## [Problem statement]
The listing below holds a line with "Lemma others_kept t" and a later line with "Lemma tags_same d". Write out those two lines and every line between them, exactly, and nothing else.

## [Provided records]
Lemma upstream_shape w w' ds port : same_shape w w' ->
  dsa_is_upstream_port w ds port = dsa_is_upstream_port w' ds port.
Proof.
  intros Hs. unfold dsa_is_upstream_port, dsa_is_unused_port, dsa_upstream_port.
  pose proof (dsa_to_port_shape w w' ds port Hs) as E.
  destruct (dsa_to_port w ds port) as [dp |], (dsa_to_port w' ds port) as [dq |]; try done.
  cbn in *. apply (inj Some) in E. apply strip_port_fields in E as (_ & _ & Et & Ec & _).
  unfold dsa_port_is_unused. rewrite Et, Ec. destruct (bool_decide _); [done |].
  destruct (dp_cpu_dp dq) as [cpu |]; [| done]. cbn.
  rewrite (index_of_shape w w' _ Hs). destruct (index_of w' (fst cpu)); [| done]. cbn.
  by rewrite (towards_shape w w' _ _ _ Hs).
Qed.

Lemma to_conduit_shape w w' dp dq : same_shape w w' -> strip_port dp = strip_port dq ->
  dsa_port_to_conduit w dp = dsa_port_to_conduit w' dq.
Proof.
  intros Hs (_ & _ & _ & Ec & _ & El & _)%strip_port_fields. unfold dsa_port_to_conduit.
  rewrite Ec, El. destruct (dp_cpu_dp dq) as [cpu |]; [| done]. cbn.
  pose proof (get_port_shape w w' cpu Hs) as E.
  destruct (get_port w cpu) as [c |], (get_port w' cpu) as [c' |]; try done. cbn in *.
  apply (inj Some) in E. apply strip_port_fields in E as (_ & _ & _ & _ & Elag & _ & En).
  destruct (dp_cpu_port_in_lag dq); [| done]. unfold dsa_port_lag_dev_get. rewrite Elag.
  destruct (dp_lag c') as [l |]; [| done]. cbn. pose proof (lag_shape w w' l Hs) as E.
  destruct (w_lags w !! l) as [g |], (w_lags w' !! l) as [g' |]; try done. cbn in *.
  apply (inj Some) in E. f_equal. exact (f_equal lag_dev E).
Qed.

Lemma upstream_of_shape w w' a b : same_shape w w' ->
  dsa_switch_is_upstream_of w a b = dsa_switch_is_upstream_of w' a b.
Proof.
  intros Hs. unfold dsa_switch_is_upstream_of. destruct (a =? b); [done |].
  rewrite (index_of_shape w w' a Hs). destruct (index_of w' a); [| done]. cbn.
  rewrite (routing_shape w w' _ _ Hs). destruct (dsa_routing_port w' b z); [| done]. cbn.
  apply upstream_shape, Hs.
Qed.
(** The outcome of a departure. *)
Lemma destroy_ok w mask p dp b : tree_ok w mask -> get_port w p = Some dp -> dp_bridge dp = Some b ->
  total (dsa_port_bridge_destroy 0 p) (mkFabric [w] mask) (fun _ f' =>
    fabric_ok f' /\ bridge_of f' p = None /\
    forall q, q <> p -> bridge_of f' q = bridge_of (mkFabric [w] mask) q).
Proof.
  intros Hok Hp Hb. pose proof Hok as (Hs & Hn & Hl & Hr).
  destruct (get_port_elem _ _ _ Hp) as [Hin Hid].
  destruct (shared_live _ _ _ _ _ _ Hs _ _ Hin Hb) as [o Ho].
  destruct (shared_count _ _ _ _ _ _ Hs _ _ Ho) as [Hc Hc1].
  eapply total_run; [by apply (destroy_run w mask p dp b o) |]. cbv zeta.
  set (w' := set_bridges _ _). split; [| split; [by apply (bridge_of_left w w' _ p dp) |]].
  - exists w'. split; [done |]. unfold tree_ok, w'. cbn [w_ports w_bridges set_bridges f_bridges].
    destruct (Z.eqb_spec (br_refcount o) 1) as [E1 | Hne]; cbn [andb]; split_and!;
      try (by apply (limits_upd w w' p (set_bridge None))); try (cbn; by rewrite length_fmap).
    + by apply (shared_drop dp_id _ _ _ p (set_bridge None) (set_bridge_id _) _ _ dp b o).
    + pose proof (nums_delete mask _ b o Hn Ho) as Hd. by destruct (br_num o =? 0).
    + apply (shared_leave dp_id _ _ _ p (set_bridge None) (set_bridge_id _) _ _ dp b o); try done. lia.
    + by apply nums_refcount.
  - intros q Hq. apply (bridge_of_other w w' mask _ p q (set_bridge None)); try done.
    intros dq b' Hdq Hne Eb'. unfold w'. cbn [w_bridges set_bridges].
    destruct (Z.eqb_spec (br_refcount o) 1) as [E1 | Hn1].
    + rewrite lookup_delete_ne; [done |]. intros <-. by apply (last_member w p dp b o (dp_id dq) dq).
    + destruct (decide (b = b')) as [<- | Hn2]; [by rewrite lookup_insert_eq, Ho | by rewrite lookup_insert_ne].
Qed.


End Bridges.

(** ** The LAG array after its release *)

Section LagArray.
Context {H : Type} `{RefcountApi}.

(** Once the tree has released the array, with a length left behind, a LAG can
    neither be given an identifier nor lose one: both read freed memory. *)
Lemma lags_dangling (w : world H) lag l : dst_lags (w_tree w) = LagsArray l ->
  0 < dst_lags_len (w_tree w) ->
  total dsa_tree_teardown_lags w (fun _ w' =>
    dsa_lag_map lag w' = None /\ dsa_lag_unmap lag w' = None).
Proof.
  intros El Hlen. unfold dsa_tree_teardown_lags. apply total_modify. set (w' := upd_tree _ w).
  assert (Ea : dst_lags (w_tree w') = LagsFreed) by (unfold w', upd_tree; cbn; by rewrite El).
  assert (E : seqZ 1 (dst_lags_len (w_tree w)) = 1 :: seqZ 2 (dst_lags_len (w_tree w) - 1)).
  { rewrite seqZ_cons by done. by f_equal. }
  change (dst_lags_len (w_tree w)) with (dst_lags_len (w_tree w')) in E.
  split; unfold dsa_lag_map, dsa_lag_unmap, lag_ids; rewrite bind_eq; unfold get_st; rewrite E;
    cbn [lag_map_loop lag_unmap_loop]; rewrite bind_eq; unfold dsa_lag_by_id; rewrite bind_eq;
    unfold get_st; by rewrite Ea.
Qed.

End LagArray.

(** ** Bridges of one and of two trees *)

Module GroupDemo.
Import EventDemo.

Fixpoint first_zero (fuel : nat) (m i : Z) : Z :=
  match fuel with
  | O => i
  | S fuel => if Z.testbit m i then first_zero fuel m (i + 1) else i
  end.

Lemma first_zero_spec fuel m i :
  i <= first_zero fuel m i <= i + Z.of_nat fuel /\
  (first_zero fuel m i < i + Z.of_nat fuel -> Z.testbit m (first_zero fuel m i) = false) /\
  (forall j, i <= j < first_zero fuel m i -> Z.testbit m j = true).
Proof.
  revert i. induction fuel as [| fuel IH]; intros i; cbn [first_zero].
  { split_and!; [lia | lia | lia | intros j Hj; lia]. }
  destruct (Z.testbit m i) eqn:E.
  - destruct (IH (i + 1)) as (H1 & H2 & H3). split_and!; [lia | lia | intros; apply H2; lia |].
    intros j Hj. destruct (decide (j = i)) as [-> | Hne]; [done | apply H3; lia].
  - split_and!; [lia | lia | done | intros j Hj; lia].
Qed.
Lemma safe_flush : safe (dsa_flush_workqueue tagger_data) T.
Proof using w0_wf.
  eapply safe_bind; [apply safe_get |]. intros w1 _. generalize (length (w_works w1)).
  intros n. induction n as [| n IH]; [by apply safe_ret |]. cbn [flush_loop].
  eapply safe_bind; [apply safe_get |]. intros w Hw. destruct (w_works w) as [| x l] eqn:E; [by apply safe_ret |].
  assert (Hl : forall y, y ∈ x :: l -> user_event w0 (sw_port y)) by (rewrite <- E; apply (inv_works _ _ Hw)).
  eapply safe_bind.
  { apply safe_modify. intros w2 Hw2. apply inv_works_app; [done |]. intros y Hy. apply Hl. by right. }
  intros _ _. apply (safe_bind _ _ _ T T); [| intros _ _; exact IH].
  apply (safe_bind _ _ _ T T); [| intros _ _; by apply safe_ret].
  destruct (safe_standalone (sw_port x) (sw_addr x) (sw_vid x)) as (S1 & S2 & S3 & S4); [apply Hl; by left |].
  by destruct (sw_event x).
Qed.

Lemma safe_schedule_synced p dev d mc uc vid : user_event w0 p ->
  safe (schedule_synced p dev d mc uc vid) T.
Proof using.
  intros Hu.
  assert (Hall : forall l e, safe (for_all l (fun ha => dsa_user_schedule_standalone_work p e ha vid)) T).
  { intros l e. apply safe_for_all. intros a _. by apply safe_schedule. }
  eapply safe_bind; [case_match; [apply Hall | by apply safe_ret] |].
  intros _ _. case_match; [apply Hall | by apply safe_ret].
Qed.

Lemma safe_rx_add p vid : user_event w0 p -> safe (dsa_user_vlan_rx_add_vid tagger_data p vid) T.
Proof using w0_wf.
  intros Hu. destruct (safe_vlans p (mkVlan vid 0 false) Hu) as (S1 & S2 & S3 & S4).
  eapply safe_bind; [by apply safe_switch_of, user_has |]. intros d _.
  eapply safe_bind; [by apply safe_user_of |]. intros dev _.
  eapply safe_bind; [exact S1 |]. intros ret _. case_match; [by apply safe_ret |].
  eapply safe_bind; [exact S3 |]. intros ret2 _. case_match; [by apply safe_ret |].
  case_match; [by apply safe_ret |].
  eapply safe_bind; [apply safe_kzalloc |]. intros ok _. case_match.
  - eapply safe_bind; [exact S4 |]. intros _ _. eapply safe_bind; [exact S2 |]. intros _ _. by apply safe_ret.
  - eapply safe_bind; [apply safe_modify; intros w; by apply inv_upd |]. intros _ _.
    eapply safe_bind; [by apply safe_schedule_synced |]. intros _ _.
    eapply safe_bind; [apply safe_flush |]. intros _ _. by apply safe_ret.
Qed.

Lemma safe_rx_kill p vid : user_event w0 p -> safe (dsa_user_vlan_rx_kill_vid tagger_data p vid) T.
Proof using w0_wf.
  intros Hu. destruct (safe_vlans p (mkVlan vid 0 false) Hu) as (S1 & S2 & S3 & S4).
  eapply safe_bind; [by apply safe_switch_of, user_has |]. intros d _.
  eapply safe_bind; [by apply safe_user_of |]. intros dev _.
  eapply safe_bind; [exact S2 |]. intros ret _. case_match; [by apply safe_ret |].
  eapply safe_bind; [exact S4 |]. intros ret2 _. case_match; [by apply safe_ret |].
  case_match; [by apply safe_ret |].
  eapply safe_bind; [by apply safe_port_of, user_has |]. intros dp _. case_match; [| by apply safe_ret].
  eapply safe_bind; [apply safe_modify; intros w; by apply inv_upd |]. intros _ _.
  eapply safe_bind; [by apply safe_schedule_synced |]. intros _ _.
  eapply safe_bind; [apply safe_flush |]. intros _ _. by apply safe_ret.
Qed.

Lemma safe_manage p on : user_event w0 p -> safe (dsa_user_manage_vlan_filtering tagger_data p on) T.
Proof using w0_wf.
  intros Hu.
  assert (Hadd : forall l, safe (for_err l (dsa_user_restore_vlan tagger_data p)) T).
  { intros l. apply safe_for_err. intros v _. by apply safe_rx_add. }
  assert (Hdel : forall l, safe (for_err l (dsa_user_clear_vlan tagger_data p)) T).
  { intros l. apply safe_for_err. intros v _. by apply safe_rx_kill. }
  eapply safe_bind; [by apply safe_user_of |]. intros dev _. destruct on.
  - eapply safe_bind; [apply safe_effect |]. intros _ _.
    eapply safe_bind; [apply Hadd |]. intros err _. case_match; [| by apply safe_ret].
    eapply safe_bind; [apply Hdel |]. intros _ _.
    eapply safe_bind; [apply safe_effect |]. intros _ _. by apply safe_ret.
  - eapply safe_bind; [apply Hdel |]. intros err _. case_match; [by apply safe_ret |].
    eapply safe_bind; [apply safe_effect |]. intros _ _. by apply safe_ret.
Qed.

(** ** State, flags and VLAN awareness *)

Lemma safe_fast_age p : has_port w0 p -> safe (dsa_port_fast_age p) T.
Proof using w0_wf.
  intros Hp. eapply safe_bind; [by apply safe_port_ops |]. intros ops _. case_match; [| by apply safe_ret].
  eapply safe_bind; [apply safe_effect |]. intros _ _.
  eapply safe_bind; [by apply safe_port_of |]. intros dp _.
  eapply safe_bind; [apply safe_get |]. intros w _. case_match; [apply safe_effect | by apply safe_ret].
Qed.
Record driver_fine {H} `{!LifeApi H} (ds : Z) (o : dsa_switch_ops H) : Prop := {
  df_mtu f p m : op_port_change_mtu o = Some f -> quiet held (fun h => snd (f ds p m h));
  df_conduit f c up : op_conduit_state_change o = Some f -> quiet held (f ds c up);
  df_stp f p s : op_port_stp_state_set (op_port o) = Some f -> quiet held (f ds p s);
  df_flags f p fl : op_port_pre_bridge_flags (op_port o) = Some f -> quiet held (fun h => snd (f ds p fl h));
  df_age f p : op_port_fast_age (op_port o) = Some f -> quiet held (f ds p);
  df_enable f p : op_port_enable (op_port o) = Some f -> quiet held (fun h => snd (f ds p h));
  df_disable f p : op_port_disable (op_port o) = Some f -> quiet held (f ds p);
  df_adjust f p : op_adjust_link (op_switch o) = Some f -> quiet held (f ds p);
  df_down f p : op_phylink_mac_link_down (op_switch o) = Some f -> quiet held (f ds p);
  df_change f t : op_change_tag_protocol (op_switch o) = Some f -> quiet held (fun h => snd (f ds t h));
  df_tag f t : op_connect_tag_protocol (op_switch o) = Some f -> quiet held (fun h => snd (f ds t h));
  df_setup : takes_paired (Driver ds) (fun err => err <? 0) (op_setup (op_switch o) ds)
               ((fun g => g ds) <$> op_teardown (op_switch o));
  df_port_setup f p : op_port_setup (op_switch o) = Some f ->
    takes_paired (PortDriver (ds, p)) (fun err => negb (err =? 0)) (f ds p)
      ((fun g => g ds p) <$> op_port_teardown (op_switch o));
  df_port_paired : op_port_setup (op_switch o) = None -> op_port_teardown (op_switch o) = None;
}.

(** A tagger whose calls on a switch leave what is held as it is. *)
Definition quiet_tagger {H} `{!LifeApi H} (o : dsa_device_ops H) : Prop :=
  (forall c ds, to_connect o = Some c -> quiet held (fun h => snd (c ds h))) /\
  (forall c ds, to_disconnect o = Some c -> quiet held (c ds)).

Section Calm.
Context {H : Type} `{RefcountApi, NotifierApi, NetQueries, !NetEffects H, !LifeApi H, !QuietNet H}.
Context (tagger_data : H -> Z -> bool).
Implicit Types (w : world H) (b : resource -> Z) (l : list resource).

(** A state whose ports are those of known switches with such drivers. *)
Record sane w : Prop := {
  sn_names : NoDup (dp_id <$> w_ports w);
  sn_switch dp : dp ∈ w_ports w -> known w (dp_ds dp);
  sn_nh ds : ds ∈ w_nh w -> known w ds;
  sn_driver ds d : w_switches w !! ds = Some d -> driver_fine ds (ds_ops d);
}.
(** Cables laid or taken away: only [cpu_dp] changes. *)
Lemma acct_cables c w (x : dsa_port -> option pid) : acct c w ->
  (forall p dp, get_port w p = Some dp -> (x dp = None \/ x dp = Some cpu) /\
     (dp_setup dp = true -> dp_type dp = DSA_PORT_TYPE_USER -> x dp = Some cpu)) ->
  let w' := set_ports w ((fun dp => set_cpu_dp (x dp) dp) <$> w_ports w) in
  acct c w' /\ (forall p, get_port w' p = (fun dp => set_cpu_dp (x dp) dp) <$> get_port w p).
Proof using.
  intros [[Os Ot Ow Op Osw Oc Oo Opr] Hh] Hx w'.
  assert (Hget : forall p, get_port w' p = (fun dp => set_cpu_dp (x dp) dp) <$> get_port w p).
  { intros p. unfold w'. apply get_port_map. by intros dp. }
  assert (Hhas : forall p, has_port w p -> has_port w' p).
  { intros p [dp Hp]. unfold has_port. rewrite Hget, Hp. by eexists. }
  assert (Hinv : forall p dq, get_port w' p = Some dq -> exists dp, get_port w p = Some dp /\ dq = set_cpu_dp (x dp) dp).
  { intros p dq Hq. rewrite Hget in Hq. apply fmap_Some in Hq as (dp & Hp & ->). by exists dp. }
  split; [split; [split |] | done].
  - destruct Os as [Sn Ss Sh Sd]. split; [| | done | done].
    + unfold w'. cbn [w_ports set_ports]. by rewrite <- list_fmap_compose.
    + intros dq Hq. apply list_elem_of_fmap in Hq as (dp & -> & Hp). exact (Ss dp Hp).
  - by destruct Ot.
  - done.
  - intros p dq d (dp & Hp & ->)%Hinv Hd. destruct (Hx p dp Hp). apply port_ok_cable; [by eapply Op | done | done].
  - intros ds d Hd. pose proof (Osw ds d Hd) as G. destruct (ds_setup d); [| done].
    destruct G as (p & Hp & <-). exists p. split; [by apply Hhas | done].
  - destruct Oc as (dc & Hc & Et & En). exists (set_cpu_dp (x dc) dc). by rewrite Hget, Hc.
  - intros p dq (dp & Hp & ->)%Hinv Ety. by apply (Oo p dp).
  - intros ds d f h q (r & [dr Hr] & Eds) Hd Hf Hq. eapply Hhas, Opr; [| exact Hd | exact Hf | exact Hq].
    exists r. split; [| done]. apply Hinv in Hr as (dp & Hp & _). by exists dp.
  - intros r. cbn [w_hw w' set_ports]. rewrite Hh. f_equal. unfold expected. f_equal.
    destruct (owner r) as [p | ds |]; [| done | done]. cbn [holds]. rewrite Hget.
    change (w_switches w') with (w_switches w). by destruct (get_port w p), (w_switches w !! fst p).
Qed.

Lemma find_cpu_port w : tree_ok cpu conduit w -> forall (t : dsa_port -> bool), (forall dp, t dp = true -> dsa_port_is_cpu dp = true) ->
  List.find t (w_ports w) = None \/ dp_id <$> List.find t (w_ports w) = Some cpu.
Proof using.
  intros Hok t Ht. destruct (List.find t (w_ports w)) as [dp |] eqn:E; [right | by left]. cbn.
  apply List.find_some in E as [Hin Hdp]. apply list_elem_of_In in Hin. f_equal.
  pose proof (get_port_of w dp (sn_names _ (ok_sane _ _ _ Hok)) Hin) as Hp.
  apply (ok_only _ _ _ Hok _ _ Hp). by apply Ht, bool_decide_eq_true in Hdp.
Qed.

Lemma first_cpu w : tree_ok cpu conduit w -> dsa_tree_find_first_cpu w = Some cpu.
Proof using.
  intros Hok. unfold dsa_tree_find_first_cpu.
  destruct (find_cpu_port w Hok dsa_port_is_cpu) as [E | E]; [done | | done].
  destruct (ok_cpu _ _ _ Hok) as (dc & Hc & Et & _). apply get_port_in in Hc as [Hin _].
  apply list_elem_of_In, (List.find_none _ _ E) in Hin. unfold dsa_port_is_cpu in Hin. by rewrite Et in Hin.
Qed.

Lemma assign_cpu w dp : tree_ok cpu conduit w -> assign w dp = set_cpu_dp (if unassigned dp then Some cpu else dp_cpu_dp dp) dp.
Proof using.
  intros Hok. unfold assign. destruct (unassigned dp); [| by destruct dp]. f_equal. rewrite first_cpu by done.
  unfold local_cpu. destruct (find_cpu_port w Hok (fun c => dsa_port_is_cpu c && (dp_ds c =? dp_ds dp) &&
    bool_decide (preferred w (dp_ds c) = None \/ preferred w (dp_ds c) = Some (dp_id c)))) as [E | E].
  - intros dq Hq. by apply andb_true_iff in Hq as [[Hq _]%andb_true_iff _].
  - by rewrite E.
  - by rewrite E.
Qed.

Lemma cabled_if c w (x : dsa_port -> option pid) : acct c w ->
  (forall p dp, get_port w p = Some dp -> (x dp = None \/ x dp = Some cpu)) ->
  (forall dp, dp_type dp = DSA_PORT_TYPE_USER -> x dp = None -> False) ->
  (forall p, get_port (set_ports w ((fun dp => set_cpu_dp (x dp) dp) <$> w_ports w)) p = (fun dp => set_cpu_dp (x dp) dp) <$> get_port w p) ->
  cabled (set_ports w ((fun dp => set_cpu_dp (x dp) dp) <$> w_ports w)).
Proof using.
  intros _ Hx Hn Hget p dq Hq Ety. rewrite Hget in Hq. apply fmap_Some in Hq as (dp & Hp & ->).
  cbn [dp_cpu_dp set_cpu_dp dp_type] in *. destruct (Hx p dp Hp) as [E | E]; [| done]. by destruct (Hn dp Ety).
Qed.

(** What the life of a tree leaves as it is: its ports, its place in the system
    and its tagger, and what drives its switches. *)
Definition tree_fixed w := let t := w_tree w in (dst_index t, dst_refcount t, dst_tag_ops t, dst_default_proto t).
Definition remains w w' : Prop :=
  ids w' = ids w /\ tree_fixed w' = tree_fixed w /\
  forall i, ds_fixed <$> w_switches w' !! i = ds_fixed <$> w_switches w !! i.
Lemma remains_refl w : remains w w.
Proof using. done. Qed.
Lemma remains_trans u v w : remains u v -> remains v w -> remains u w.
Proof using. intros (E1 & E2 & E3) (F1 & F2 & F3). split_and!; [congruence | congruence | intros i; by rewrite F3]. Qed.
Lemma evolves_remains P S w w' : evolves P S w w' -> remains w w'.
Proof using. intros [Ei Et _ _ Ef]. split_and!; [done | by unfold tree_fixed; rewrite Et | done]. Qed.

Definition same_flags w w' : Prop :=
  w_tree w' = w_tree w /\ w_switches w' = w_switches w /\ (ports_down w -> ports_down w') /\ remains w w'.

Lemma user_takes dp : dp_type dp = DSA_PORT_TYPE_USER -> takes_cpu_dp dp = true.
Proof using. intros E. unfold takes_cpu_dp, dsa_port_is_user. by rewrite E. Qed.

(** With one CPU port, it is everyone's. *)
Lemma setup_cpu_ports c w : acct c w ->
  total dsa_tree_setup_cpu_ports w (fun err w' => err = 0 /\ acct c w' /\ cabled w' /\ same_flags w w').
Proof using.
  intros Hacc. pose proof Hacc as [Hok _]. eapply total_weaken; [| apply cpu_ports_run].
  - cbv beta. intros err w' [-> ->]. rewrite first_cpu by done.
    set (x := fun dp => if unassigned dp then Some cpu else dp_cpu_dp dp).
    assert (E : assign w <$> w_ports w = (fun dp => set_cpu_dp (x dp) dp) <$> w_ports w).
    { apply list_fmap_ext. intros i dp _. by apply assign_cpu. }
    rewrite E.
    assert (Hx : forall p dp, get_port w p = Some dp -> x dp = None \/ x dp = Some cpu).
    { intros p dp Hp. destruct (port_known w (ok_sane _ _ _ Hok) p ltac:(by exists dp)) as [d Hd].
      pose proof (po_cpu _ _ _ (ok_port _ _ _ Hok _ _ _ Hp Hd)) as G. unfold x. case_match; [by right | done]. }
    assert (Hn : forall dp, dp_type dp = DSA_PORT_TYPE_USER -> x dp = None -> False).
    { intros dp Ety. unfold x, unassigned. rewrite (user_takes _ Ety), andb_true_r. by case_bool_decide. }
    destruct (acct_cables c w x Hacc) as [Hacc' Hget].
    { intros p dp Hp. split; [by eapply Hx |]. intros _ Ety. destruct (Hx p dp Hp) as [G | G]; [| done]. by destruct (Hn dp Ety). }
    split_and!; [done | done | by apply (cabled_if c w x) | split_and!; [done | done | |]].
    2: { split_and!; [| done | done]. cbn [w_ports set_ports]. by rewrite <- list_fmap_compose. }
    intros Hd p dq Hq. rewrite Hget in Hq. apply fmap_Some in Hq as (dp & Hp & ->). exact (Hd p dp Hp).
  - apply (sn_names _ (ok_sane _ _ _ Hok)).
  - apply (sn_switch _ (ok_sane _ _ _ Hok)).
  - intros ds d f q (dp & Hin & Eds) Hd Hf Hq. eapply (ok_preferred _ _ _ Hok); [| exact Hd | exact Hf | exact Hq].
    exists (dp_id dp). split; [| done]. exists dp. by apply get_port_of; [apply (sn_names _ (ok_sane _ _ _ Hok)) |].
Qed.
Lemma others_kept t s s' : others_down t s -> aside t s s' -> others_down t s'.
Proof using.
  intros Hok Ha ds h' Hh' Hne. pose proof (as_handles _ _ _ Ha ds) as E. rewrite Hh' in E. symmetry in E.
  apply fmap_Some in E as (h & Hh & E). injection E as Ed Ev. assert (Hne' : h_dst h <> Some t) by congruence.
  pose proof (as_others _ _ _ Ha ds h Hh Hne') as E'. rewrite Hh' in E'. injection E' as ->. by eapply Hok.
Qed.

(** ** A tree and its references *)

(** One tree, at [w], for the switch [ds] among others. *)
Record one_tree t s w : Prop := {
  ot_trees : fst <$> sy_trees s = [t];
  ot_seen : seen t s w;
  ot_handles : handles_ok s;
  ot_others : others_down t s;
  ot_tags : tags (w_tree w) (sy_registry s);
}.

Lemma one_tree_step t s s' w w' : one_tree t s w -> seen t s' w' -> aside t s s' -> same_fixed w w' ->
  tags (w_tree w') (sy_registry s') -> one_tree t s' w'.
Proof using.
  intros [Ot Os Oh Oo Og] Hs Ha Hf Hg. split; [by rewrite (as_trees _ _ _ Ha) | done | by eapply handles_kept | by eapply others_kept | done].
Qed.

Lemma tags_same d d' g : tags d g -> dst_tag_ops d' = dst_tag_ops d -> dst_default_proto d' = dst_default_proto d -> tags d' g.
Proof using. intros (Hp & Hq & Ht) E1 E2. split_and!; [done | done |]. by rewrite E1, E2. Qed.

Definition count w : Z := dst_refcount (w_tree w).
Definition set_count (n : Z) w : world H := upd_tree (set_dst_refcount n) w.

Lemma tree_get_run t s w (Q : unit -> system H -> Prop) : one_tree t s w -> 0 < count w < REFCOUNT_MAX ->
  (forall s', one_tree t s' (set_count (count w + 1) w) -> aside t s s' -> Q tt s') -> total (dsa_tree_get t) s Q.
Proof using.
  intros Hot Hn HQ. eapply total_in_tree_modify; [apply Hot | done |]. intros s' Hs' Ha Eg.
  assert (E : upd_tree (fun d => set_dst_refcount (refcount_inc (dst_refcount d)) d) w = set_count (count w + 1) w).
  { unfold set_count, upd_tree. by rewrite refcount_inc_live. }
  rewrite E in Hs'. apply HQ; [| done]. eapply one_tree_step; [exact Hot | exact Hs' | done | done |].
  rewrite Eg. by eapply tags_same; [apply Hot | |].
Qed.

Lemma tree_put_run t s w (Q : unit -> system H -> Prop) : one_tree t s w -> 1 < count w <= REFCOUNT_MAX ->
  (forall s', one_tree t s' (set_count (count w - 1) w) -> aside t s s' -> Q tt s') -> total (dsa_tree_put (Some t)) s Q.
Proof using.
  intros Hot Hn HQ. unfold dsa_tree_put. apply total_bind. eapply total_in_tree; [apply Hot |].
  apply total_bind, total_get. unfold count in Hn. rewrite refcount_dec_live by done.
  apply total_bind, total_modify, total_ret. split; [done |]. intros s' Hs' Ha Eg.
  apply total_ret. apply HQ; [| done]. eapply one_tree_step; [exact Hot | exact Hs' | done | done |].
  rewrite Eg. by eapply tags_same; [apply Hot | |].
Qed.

## [Reply to the task]
Lemma others_kept t s s' : others_down t s -> aside t s s' -> others_down t s'.
Proof using.
  intros Hok Ha ds h' Hh' Hne. pose proof (as_handles _ _ _ Ha ds) as E. rewrite Hh' in E. symmetry in E.
  apply fmap_Some in E as (h & Hh & E). injection E as Ed Ev. assert (Hne' : h_dst h <> Some t) by congruence.
  pose proof (as_others _ _ _ Ha ds h Hh Hne') as E'. rewrite Hh' in E'. injection E' as ->. by eapply Hok.
Qed.

(** ** A tree and its references *)

(** One tree, at [w], for the switch [ds] among others. *)
Record one_tree t s w : Prop := {
  ot_trees : fst <$> sy_trees s = [t];
  ot_seen : seen t s w;
  ot_handles : handles_ok s;
  ot_others : others_down t s;
  ot_tags : tags (w_tree w) (sy_registry s);
}.

Lemma one_tree_step t s s' w w' : one_tree t s w -> seen t s' w' -> aside t s s' -> same_fixed w w' ->
  tags (w_tree w') (sy_registry s') -> one_tree t s' w'.
Proof using.
  intros [Ot Os Oh Oo Og] Hs Ha Hf Hg. split; [by rewrite (as_trees _ _ _ Ha) | done | by eapply handles_kept | by eapply others_kept | done].
Qed.

Lemma tags_same d d' g : tags d g -> dst_tag_ops d' = dst_tag_ops d -> dst_default_proto d' = dst_default_proto d -> tags d' g.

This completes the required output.